Archaeological site in Japan

The Ishinukinagi Cave Tombs (石貫ナギノ横穴群, Ishinukinagi no yokoana-gun) is an archaeological site containing 45 Kofun period , tunnel tombs in artificial caves, located in the Ishinuki neighborhood of the city of Tamana, Kumamoto, Japan. It was granted protection as a National Historic Site in 1921.

==Overview==
The Ishinukinagi Cave Tombs are located about 5 kilometers north from the urban center of Tamana on a seven-meter cliff face of Mount Aso tuff that continues on the right bank of the middle reaches of the Hanegi River for approximately 250 meters.
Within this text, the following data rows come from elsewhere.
(** A batch: a message that finds the consumer stopped ends it, as does a fault. *)
Fixpoint handle_all (l : list Delivered) c : option halt * Consumer S :=
  match l with
  | [] => (None, c)
  | d :: rest =>
      if de_running d then
        match _handle_message d c with
        | (None, c') => handle_all rest c'
        | (Some f, c') => (Some (Fault f), c')
        end
      else (Some Stop, c)
  end.

Definition _max_backoff : Z := 10.
Definition backed_off c : Consumer S := with_backoff (Z.min (co_backoff c * 2) _max_backoff) c.

(** One turn of the loop: whether there is another. *)
Definition poll (l : list Delivered) c : bool * Consumer S :=
  match handle_all l (with_backoff 1 c) with
  | (None, c') => (true, c')
  | (Some (Fault Disconnected), c') => (true, backed_off c')
  | (Some _, c') => (false, c')
  end.

(** The reclaimed messages of a start, outside the loop's handlers. *)
Definition reclaimed (l : list Delivered) c : bool * Consumer S :=
  match handle_all l c with (None, c') => (true, c') | (Some _, c') => (false, c') end.

Fixpoint polls (ls : list (list Delivered)) c : bool * Consumer S :=
  match ls with
  | [] => (true, c)
  | l :: rest => match poll l c with (true, c') => polls rest c' | r => r end
  end.

(** [_run]: the reclaimed messages, then a batch per turn; whether it goes on. *)
Definition _run (stale : list Delivered) (ls : list (list Delivered)) c : bool * Consumer S :=
  match reclaimed stale c with (true, c') => polls ls c' | r => r end.

(** [MultiStreamAgent._run] on one message: no retry, straight to the dead letters. *)
Definition dispatch (d : Delivered) c : Consumer S :=
  let rp := de_reply d in
  match process (de_data d) (co_agent c) with
  | (Ok _, a) => counted (acknowledge rp (de_id d) (with_agent a c))
  | (Raise e, a) =>
      match rp_push rp with
      | Some _ => with_agent a c
      | None => acknowledge rp (de_id d) (pushed rp (de_id d) (de_data d) (rp_error rp e) 1 (with_agent a c))
      end
  end.

End Consumer.

(** * One close from two streams *)

Definition MAX_TRACES : Z := 500.

(** Moves a key that is there to the end. *)
Definition move_to_end (key : string) (seen : list string) : list string :=
  List.filter (fun k => negb (String.eqb k key)) seen ++ [key].

(** [PairedCloseDeduper.is_duplicate] on the traces seen, the least recent first. *)
Definition is_duplicate (data : payload) (seen : list string) : bool * list string :=
  let trace := dget_or "trace_id" VNone data in
  let pnl := dget_or "pnl" VNone data in
  if negb (truthy trace) || match pnl with VNone => true | VStr s => String.eqb s "" | _ => false end then (false, seen)
  else
    let key := Fmt.str trace in
    if one_of key seen then (true, move_to_end key seen) else (false, slice_last MAX_TRACES (seen ++ [key])).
There are 45 cave tombs on the eastern side of the cliff, clustered into groups of as many as 14 and as few as 3, and they vary in size. Along with neighboring Ishinuki Anakannon Cave Tombs, they reflect the continental characteristics of the area after the introduction of Buddhism into Japan. The highest tombs are located 5 meters above ground, and the lower ones are mostly buried underground. Most of the entrances have double or triple arches or are trapezoidal with rounded corners. Inside, continuous patterns such as concentric circles, triangles, circles, and diamonds are engraved into the walls and are painted with red pigment. Some of the interior and exterior walls of the stone-roofed tomb at the back of the burial chamber are engraved with bows, arrows, and shields and are thought to be the tombs of powerful clans that held sway in this region at the end of the Kofun period.

The site is approximately 3.7 kilometers north of Shin-Tamana Station on the Kyushu Shinkansen.